The different seasons include breeding, whelping, growing, furring and finally harvest. Breeding season starts around the first of March and lasts for about three weeks. Hours are long, sunrise to sunset with a lot of walking involved. As soon as breeding is completed, whelping pens are prepared for kits. The mink start whelping around April 20th and are generally done by the 10th of May. Again, this season involves long hours, sunrise to sunset, caring for the new babies. At about nine weeks of age, all of the kits are vaccinated and growing season begins. This mainly consists of keeping cages clean and providing a proper diet. Late summer to early fall is furring, where emphasis on good housekeeping and diet continues.
So winter is harvest season?
Yes, and this time of year requires the most labor. We usually hire six to eight extra people and work 12 to 14 hour days. A proper harvest on the farm is quick to prevent any stress to the mink or damage to the thick winter coat. They are killed quickly and humanely in accordance with approved veterinary practices. After harvest we immediately start preparing for breeding and another year.

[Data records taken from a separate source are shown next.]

(** * The parameter conversion engine of the slicer-profile converter

    A shallow embedding of [src/utils.ts] (value utilities), of
    [src/constants.ts] (lookup tables) and of [src/conversion.ts]
    ([convertParams], [calculatePrintParams], [detectIniType]), followed by
    the properties of the specification that are settled against it.

    Beside the engine, the type guards of [src/type-guards.ts], the profile
    reader [readIniFile] of [src/fileIO.ts] and, of the driver
    [src/index.ts], [resetLoop], [askYesToAll] and the loop of [main] over
    the parameters of a profile, with further properties of the whole.

    Conventions of the embedding:
    - a JavaScript string is a [string]; its characters stand for the code
      units below 256;
    - a JavaScript number is a binary64 [float]; [parseFloat],
      [Number::toString] and [Number.prototype.toFixed] follow ECMA-262, with
      exact integer arithmetic for the decimal conversions;
    - an object used as a map is a [gmap] of its own properties; an object
      literal used as a fixed table is the list of its entries; a name that
      an object inherits and does not own (such as [constructor]) is read
      as absent;
    - the source profile, the conversion state and the output map are the
      three objects of a [World]; every operation is a state transformer on
      it, so that what a call leaves untouched is a theorem and not a typing
      accident. *)

From Stdlib Require Import ZArith Floats.PrimFloat Floats.FloatOps Floats.SpecFloat.
From Stdlib Require Import Floats.FloatAxioms.
From Stdlib Require Import Ascii String.
From stdpp Require Import gmap strings list.

(** ** JavaScript strings *)

Module JsString.

Definition code (c : ascii) : Z := Z.of_N (N_of_ascii c).

Definition isDigit (c : ascii) : bool :=
  ((48 <=? code c) && (code c <=? 57))%Z.

(** WhiteSpace and LineTerminator code units (TAB, LF, VT, FF, CR, SP, NBSP). *)
Definition isWhiteSpace (c : ascii) : bool :=
  (((9 <=? code c) && (code c <=? 13)) || (code c =? 32) || (code c =? 160))%Z.

(** The line terminators that the regular-expression dot does not match. *)
Definition isLineTerminator (c : ascii) : bool :=
  ((code c =? 10) || (code c =? 13))%Z.

Definition isEmpty (s : string) : bool :=
  match s with EmptyString => true | String _ _ => false end.

(** ToBoolean on a string: every non-empty string is truthy. *)
Definition truthy (s : string) : bool := negb (isEmpty s).

Fixpoint trimStart (s : string) : string :=
  match s with
  | String c r => if isWhiteSpace c then trimStart r else s
  | EmptyString => EmptyString
  end.

Definition trimEnd (s : string) : string :=
  String.rev (trimStart (String.rev s)).

Definition trim (s : string) : string := trimEnd (trimStart s).

(** [s.includes(c)] for a one-character needle. *)
Fixpoint includes (c : ascii) (s : string) : bool :=
  match s with
  | EmptyString => false
  | String a r => Ascii.eqb a c || includes c r
  end.

(** [s.split(c)] for a one-character separator: the pieces between the
    separators, so never an empty list. *)
Fixpoint split_go (c : ascii) (cur : string) (s : string) : list string :=
  match s with
  | EmptyString => [String.rev cur]
  | String a r =>
      if Ascii.eqb a c then String.rev cur :: split_go c EmptyString r
      else split_go c (String a cur) r
  end.

Definition split (c : ascii) (s : string) : list string :=
  split_go c EmptyString s.

(** [s.slice(0, -1)] *)
Fixpoint dropLast (s : string) : string :=
  match s with
  | EmptyString => EmptyString
  | String _ EmptyString => EmptyString
  | String a r => String a (dropLast r)
  end.

Fixpoint lastChar (s : string) : option ascii :=
  match s with
  | EmptyString => None
  | String a EmptyString => Some a
  | String _ r => lastChar r
  end.

(** The longest run of decimal digits at the head of [s], and the rest. *)
Fixpoint spanDigits (s : string) : string * string :=
  match s with
  | String c r =>
      if isDigit c then let '(d, t) := spanDigits r in (String c d, t)
      else (EmptyString, s)
  | EmptyString => (EmptyString, EmptyString)
  end.

Definition dropSign (s : string) : string :=
  match s with
  | String c r =>
      if Ascii.eqb c "+"%char || Ascii.eqb c "-"%char then r else s
  | EmptyString => s
  end.

(** [^[+-]?\d+(\.\d+)?] followed by exactly the text [close]. *)
Definition matchesNumberThen (close : string) (s : string) : bool :=
  let '(d1, r1) := spanDigits (dropSign s) in
  negb (isEmpty d1) &&
  (String.eqb r1 close ||
   match r1 with
   | String c r2 =>
       Ascii.eqb c "."%char &&
       (let '(d2, r3) := spanDigits r2 in
        negb (isEmpty d2) && String.eqb r3 close)
   | EmptyString => false
   end).

(** [s.replace(/%$/, '')] *)
Definition stripTrailingPercent (s : string) : string :=
  match lastChar s with
  | Some c => if Ascii.eqb c "%"%char then dropLast s else s
  | None => s
  end.

(** [s.replace(/xy/g, z)] for a two-character literal [xy]: the matches are
    taken left to right and do not overlap. *)
Fixpoint replaceAll2 (x y : ascii) (z : ascii) (s : string) : string :=
  match s with
  | String a ((String b r) as t) =>
      if Ascii.eqb a x && Ascii.eqb b y then String z (replaceAll2 x y z r)
      else String a (replaceAll2 x y z t)
  | _ => s
  end.

(** [s.replace(/x/g, z)] for a one-character literal. *)
Fixpoint replaceAll1 (x z : ascii) (s : string) : string :=
  match s with
  | String a r => String (if Ascii.eqb a x then z else a) (replaceAll1 x z r)
  | EmptyString => EmptyString
  end.

Fixpoint noLineTerminator (s : string) : bool :=
  match s with
  | String a r => negb (isLineTerminator a) && noLineTerminator r
  | EmptyString => true
  end.

(** The replacement of a whole-string match of: double quote, any run of
    characters other than line terminators (captured), double quote, by
    the captured run: one layer of surrounding quotes is removed. *)
Definition stripQuotes (s : string) : string :=
  match s with
  | String q r =>
      if Ascii.eqb q "034"%char then
        match lastChar r with
        | Some q' =>
            if Ascii.eqb q' "034"%char && noLineTerminator (dropLast r)
            then dropLast r else s
        | None => s
        end
      else s
  | EmptyString => s
  end.

Fixpoint allZeros (s : string) : bool :=
  match s with
  | String a r => Ascii.eqb a "0"%char && allZeros r
  | EmptyString => true
  end.

(** Does the whole of [s] match [\.?0+] ? *)
Definition isDotZeros (s : string) : bool :=
  match s with
  | String a r =>
      if Ascii.eqb a "."%char then negb (isEmpty r) && allZeros r
      else allZeros s
  | EmptyString => false
  end.

(** [s.replace(/\.?0+$/, '')]: the leftmost suffix of the form [\.?0+] is
    removed. *)
Fixpoint stripDotZeros (s : string) : string :=
  if isDotZeros s then EmptyString
  else match s with
       | String a r => String a (stripDotZeros r)
       | EmptyString => EmptyString
       end.

Fixpoint startsWith (p s : string) : bool :=
  match p, s with
  | EmptyString, _ => true
  | String a p', String b s' => Ascii.eqb a b && startsWith p' s'
  | String _ _, EmptyString => false
  end.

End JsString.

(** ** JavaScript numbers *)

Module JsNumber.
Import JsString.
Local Open Scope Z_scope.

Definition digitVal (c : ascii) : Z := code c - 48.

Definition digitChar (d : Z) : ascii := ascii_of_N (Z.to_N (48 + d)).

(** The integer written by a string of decimal digits. *)
Fixpoint digitsValue (s : string) (acc : Z) : Z :=
  match s with
  | String c r => digitsValue r (10 * acc + digitVal c)
  | EmptyString => acc
  end.

Definition strlen (s : string) : Z := Z.of_nat (String.length s).

(** The decimal digits of a non-negative integer. *)
Fixpoint intDigits (fuel : nat) (n : Z) (acc : string) : string :=
  match fuel with
  | O => acc
  | S f =>
      let acc' := String (digitChar (n mod 10)) acc in
      if n <? 10 then acc' else intDigits f (n / 10) acc'
  end.

Definition intToString (n : Z) : string :=
  intDigits (S (Z.to_nat (Z.log2 n))) n EmptyString.

Fixpoint zeros (n : nat) : string :=
  match n with O => EmptyString | S k => String "0"%char (zeros k) end.

(** *** From an exact rational to the nearest binary64 *)

(** [p / (q * 2^e)] as a fraction of integers. *)
Definition scaled (p q e : Z) : Z * Z :=
  (p * 2 ^ Z.max 0 (- e), q * 2 ^ Z.max 0 e).

Definition roundHalfEven (num den : Z) : Z :=
  let m := num / den in
  let r := num mod den in
  if (den <? 2 * r) || ((den =? 2 * r) && Z.odd m) then m + 1 else m.

(** The binary64 nearest to [p / q] (ties to even), for [0 < p], [0 < q]. *)
Definition ofRational (p q : Z) : float :=
  let e1 := Z.log2 p - Z.log2 q - 52 in
  let '(n1, d1) := scaled p q e1 in
  let e2 := if n1 <? 2 ^ 52 * d1 then e1 - 1 else e1 in
  let e3 := Z.max e2 (-1074) in
  let '(n, d) := scaled p q e3 in
  let m := roundHalfEven n d in
  let '(m', e') := if m =? 2 ^ 53 then (2 ^ 52, e3 + 1) else (m, e3) in
  match m' with
  | Zpos pm => if 971 <? e' then PrimFloat.infinity else SF2Prim (S754_finite false pm e')
  | _ => PrimFloat.zero
  end.

(** The binary64 nearest to [mant * 10^e10], for [0 <= mant].  The two
    early exits only avoid huge powers: there the result is already
    decided. *)
Definition ofDecimal (mant e10 : Z) : float :=
  if mant =? 0 then PrimFloat.zero
  else if 310 <=? e10 then PrimFloat.infinity
  else if Z.log2 mant / 3 + 1 + e10 <=? -324 then PrimFloat.zero
  else if 0 <=? e10 then ofRational (mant * 10 ^ e10) 1
  else ofRational mant (10 ^ (- e10)).

(** *** parseFloat *)

Definition readSign (s : string) : bool * string :=
  match s with
  | String c r =>
      if Ascii.eqb c "-"%char then (true, r)
      else if Ascii.eqb c "+"%char then (false, r)
      else (false, s)
  | EmptyString => (false, s)
  end.

(** The value of an ExponentPart at the head of [s], 0 when there is none. *)
Definition readExponent (s : string) : Z :=
  match s with
  | String c r =>
      if Ascii.eqb c "e"%char || Ascii.eqb c "E"%char then
        let '(neg, r1) := readSign r in
        let '(ds, _) := spanDigits r1 in
        if isEmpty ds then 0
        else if neg then - digitsValue ds 0 else digitsValue ds 0
      else 0
  | EmptyString => 0
  end.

Your website describes a personal connection with mink. How do you get personal with a mink?
This is hard to explain, but a good mink person is very aware of all mink on his or her farm on an individual basis. Taking the time, for example, to find out why a mink may not be eating. Keeping accurate pedigrees to know an individual mink’s breeding cycle is another example.
So you pamper your mink for their health?
Absolutely! While every good farmer is concerned about the well being of their animals, fur farmers have special concerns about comfort and pampering because of the fact that a fur-bearing animal’s health is directly reflected in their coat. Good housekeeping and a stress-free environment are essentials. If a fur farmer doesn’t do that, he’s shortly out of business. That is why animals raised for their fur are inherently the best cared for farm animals.
How do you practice sustainable agriculture on the farm?
Fur farming is sustainable agriculture at its best. We feed byproducts from the meat, fish and poultry industry and provide a high quality, natural clothing choice. Since the entire mink is used, our only byproduct is manure that is put on neighboring farmers’ corn and bean crops, which in turn is fed back to livestock to feed people, and their byproducts are fed back to the mink. Mink can continue to be bred year after year with virtually no impact on the earth.
Do you consider yourself an environmentalist?
I prefer to call myself a conservationist.
Are your farming aspirations beyond the family business, or do you like it small?
We credit a lot of our success to being a small family farm, and as long as it remains economically viable, we have no desire to grow beyond that.
Can you describe any specific problems you’ve had with animal rights activists?
In October of 1997 our farm was raided by the ALF (Animal Liberation Front). They released about 4,000 mink and about 400 of those were killed by traffic, as we live near a highway. The rest were returned to their pens. Several hundred thousand dollars of damage occurred. The Fur Commission produced a press release from this incident.
Do you think the fur industry is appealing to the natural, green consumer market?
Definitely. Fur, as a clothing choice is a very earth-friendly product. That should appeal to natural-loving consumers.
Buhl-Frye is a family business that proves animal farming in an admirable, ethical profession that can be profitable. The point is, businesses that benefit from animals are expected to preserve habitats, not disturb natural productivity. And modern society wants the animals we use to be treated with care, whether they are financial assets or not.
If you want to effectively help animals with your money, investigate before you donate or buy products. Make sure funds are applied directly to the care of animals, not just offices or personnel for a group that is promoting a specific agenda.
The article uses excerpts from an article by Deli Montgomery, Environmental Fashion Consultant, first appeared in Chevy Chaser Magazine (Lexington, KY), November 2001.